Je me suis un jour trouvé à Bombay devant un auditoire indien ; un brahmane m’a posé cette question : « Monsieur Carrière, pour présenter l’Inde au reste du monde, pourquoi avez-vous choisi le Mahâbhârata qui est plein de crimes, de cousins qui s’entretuent, de frères qui se déchirent, de sang, de trahison, au lieu de prendre le Râmâyana, qui est un merveilleux conte, charmant et délicieux ? » Je lui ai répondu : «  Monsieur, quand vous présentez l’Occident en Inde, pourquoi choisissez-vous Shakespeare, qui est plein de crimes, de cousins qui s’entretuent, de meurtres…? »
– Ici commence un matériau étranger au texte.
(** A query whose answer does not depend on the history: the continuation
    runs on the answer. *)
Lemma emits_bind_answer {A B C} ok okErr (m : M A) (answer : B) (k : B -> M C) :
  emits ok okErr m -> emits ok okErr (k answer) ->
  emits ok okErr (bind (bind m (fun _ => ret answer)) k).
Proof.
  intros Hm Hk s.
  destruct (emits_bind ok okErr m (fun _ => k answer) Hm (fun _ => Hk) s)
    as (new & Hh & F & Herr).
  exists new. unfold bind in *. destruct (m s) as [[a | e] s1]; simpl in *; auto.
Qed.

(** One syntax-directed step of a footprint proof; [side] settles the
    conditions on the calls and errors met. *)
Ltac emits_step side :=
  lazymatch goal with
  | |- emits _ _ (bind (bind _ (fun _ => ret _)) _) =>
      first [ apply emits_bind_answer; cbv beta | apply emits_bind; [ | intros ? ] ]
  | |- emits _ _ (bind _ _) => apply emits_bind; [ | intros ? ]
  | |- emits _ _ (ret _) => apply emits_ret
  | |- emits _ _ (throw _) => apply emits_throw; side
  | |- emits _ _ (call _ _) => apply emits_call; side
  | |- emits _ _ (console_log _) => apply emits_console_log; side
  | |- emits _ _ (set_hotfixTagOverride _) => apply emits_set_hotfixTagOverride
  | |- emits _ _ (set_prereleaseToken _) => apply emits_set_prereleaseToken
  | |- emits _ _ get_hotfixTagOverride => apply emits_get_hotfixTagOverride
  | |- emits _ _ get_prereleaseToken => apply emits_get_prereleaseToken
  | |- emits _ _ (withHistory _) => apply emits_withHistory; intros ?
  | |- emits _ _ (propertyOf _ _) => apply emits_propertyOf; side
  | |- emits _ _ (when _ _) => apply emits_when; intros ?
  | |- emits _ _ (forEach _ _) => apply emits_forEach; intros ? ?
  | |- emits _ _ (forEachWith _ _ _) => apply emits_forEachWith; intros ? ? ?
  | |- emits _ _ (detectHotfix _) => apply emits_detectHotfix
  | |- emits _ _ (match ?x with _ => _ end) => destruct x eqn:?
  | |- emits _ _ (let _ := _ in _) => cbv zeta
  end.
(** * DataViewer: the grid view cache of the data viewer module

    A shallow embedding of [src/cpp/session/modules/data/DataViewer.cpp]:
    the filter comparator ([isFilterSubset], [CachedFrame::isSupersetOf]),
    the registry of cached frames ([s_cachedFrames]), the page request
    handlers ([getData], [getGridData]) and the change scan
    ([onDetectChanges]), followed by the properties proved about them. *)

From Stdlib Require Import ZArith QArith Ascii String List Lia Bool.
From stdpp Require Import base option list strings pretty gmap sorting.

Local Open Scope Z_scope.
Local Open Scope string_scope.
Local Open Scope list_scope.

(* ===================================================================== *)
(** * Part I: the pattern matcher behind [boost::regex_search]           *)
(* ===================================================================== *)

(** The source searches its filter strings with the Perl-syntax pattern
    [( \d+ \.? \d* ) - ( \d+ \.? \d* )] (written here with blanks between
    its parts).  The fragment of the syntax that the pattern
    uses is embedded here: single-character atoms under the greedy
    quantifiers [?], [*] and [+], concatenation, and numbered capture
    groups.  Matching is the backtracking search of a Perl-style engine:
    a quantifier first takes as many characters as it can and gives them
    back one at a time while the rest of the pattern fails. *)
Module Regex.

Inductive atom : Type :=
| Digit                 (* \d *)
| Lit (c : ascii).      (* a literal character, e.g. \. or - *)

Inductive regex : Type :=
| One (a : atom)                (* a   *)
| Opt (a : atom)                (* a?  *)
| Star (a : atom)               (* a*  *)
| Plus (a : atom)               (* a+  *)
| Seq (r1 r2 : regex)           (* r1 r2 *)
| Group (n : nat) (r : regex).  (* ( r ), the n-th capture group *)

(** [\d]: a decimal digit, [0] to [9]. *)
Definition is_digit (c : ascii) : bool :=
  (Ascii.leb "0" c && Ascii.leb c "9")%bool.

Definition accepts (a : atom) (c : ascii) : bool :=
  match a with
  | Digit => is_digit c
  | Lit c' => Ascii.eqb c' c
  end.

(** Sub-matches, indexed like [boost::smatch]: entry 0 is the whole match,
    entry [n] the text of group [n]; [None] is a group that did not take
    part in the match. *)
Definition smatch : Type := list (option (list ascii)).

(** [smatch[n]] converted to a [std::string]: an unmatched sub-expression
    converts to the empty string. *)
Definition sub (m : smatch) (n : nat) : string :=
  match m !! n with
  | Some (Some t) => string_of_list_ascii t
  | _ => EmptyString
  end.

Section Backtracking.
Context {R : Type}.

(** [a*] at [s]: take the longest run first, then shorter ones. *)
Fixpoint star_greedy (a : atom) (s : list ascii)
         (k : list ascii -> option R) : option R :=
  match s with
  | c :: s' =>
      if accepts a c
      then match star_greedy a s' k with
           | Some r => Some r
           | None => k s
           end
      else k s
  | [] => k []
  end.

(** [mtch r s caps k]: match [r] at the start of [s], then continue with
    [k] on what is left; the first success in priority order wins. *)
Fixpoint mtch (r : regex) (s : list ascii) (caps : smatch)
         (k : list ascii -> smatch -> option R) : option R :=
  match r with
  | One a =>
      match s with
      | c :: s' => if accepts a c then k s' caps else None
      | [] => None
      end
  | Opt a =>
      match s with
      | c :: s' =>
          if accepts a c
          then match k s' caps with
               | Some res => Some res
               | None => k s caps
               end
          else k s caps
      | [] => k s caps
      end
  | Star a => star_greedy a s (fun s' => k s' caps)
  | Plus a =>
      match s with
      | c :: s' =>
          if accepts a c
          then star_greedy a s' (fun s'' => k s'' caps)
          else None
      | [] => None
      end
  | Seq r1 r2 => mtch r1 s caps (fun s' caps' => mtch r2 s' caps' k)
  | Group n r =>
      mtch r s caps
           (fun s' caps' =>
              k s' (<[n := Some (take (length s - length s') s)]> caps'))
  end.
End Backtracking.

(** Number of sub-matches an [smatch] holds for [r]: the whole match and
    one per group. *)
Fixpoint groups (r : regex) : nat :=
  match r with
  | Seq r1 r2 => Nat.max (groups r1) (groups r2)
  | Group n r => Nat.max n (groups r)
  | _ => 0%nat
  end.

(** A match of [r] that starts exactly at the head of [s]. *)
Definition match_here (r : regex) (s : list ascii) : option smatch :=
  mtch r s (replicate (S (groups r)) None)
       (fun s' caps => Some (<[0%nat := Some (take (length s - length s') s)]> caps)).

(** [regex_search]: the match at the leftmost position that has one. *)
Fixpoint regex_search_from (r : regex) (s : list ascii) : option smatch :=
  match match_here r s with
  | Some m => Some m
  | None =>
      match s with
      | [] => None
      | _ :: s' => regex_search_from r s'
      end
  end.

Definition regex_search (s : string) (r : regex) : option smatch :=
  regex_search_from r (list_ascii_of_string s).

(** The longest run of digits at the head of a text, and what follows it. *)
Fixpoint span_digits (cs : list ascii) : list ascii * list ascii :=
  match cs with
  | c :: cs' =>
      if is_digit c
      then let '(ds, rest) := span_digits cs' in (c :: ds, rest)
      else ([], cs)
  | [] => ([], [])
  end.

End Regex.

(* ===================================================================== *)
(** * Part II: the filter comparator                                     *)
(* ===================================================================== *)

(** [safe_convert::stringTo<double>] lives in [core/SafeConvert.hpp], which
    is not part of the sources at hand, and a [double] is a floating-point
    number.  The comparator is therefore embedded over an interface: a type
    of doubles with the two comparisons the source uses, the literal [0]
    and the conversion with its default. *)
Class SafeConvert : Type := {
  double : Type;
  double_zero : double;                           (* the literal 0 *)
  double_ge : double -> double -> bool;           (* x >= y *)
  double_le : double -> double -> bool;           (* x <= y *)
  stringTo_double : string -> double -> double;   (* stringTo<double>(str, default) *)
}.

Section FilterComparator.
Context `{SafeConvert}.
Import Regex.

(** The pattern of [boost::regex numFilter]: a first group of digits,
    an optional dot and more digits; a dash; a second group of the same
    shape. *)
Definition numFilter : regex :=
  Seq (Group 1 (Seq (Plus Digit) (Seq (Opt (Lit ".")) (Star Digit))))
      (Seq (One (Lit "-"))
           (Group 2 (Seq (Plus Digit) (Seq (Opt (Lit ".")) (Star Digit))))).

(** What either group of [numFilter] encloses. *)
Definition bound : regex := Seq (Plus Digit) (Seq (Opt (Lit ".")) (Star Digit)).

Definition isFilterSubset (outer inner : string) : bool :=
  (* shortcut for identical filters (the typical case) *)
  if String.eqb inner outer then true
  else
    (* matches a numeric filter (i.e. "2.71-3.14") *)
    match regex_search inner numFilter, regex_search outer numFilter with
    | Some innerMatch, Some outerMatch =>
        (* for numeric filters, the inner is a subset if its lower bound (1)
           is larger than the outer lower bound, and the upper bound (2) is
           smaller than the outer upper bound *)
        double_ge (stringTo_double (sub innerMatch 1) double_zero)
                  (stringTo_double (sub outerMatch 1) double_zero)
        && double_le (stringTo_double (sub innerMatch 2) double_zero)
                     (stringTo_double (sub outerMatch 2) double_zero)
    | _, _ =>
        (* non-numeric filters are just string prefix matches *)
        if (String.length inner <? String.length outer)%nat then false
        else if negb (String.eqb (substring 0 (String.length outer) inner) outer)
             then false
             else true
    end.
End FilterComparator.

(* ===================================================================== *)
(** * Part III: the boundary to R, to HTTP and to the client             *)
(* ===================================================================== *)

(** [core::Error]: success, or a failure with its summary. *)
Inductive Error : Type :=
| Success
| Failure (summary : string).

Definition isError (e : Error) : bool :=
  match e with Success => false | Failure _ => true end.

Definition summary (e : Error) : string :=
  match e with Success => "" | Failure s => s end.

(** The R type tags the source tests for; every other tag is [OTHERSXP]. *)
Inductive SEXPTYPE : Type := NILSXP | PROMSXP | OTHERSXP.

Global Instance SEXPTYPE_eq_dec : EqDecision SEXPTYPE.
Proof. solve_decision. Defined.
Henri Michaux dit à propos du Mahâbhârata, : « Vous raconteriez ce poème à un vieux bâton, il reprendrait feuilles et racines » (Un Barbare en Asie). En conclusion citons le Mahâbhârata même : « Ce qui est dans le Mahâbhârata est quelque part et ce qui n’y est pas n’est nulle part. » Inutile de chercher…

seeker of truth

follow no path

all paths lead where

truth is here

e. e. cummings

Recueil de notes par Claudine Gillot et Françoise Vernes.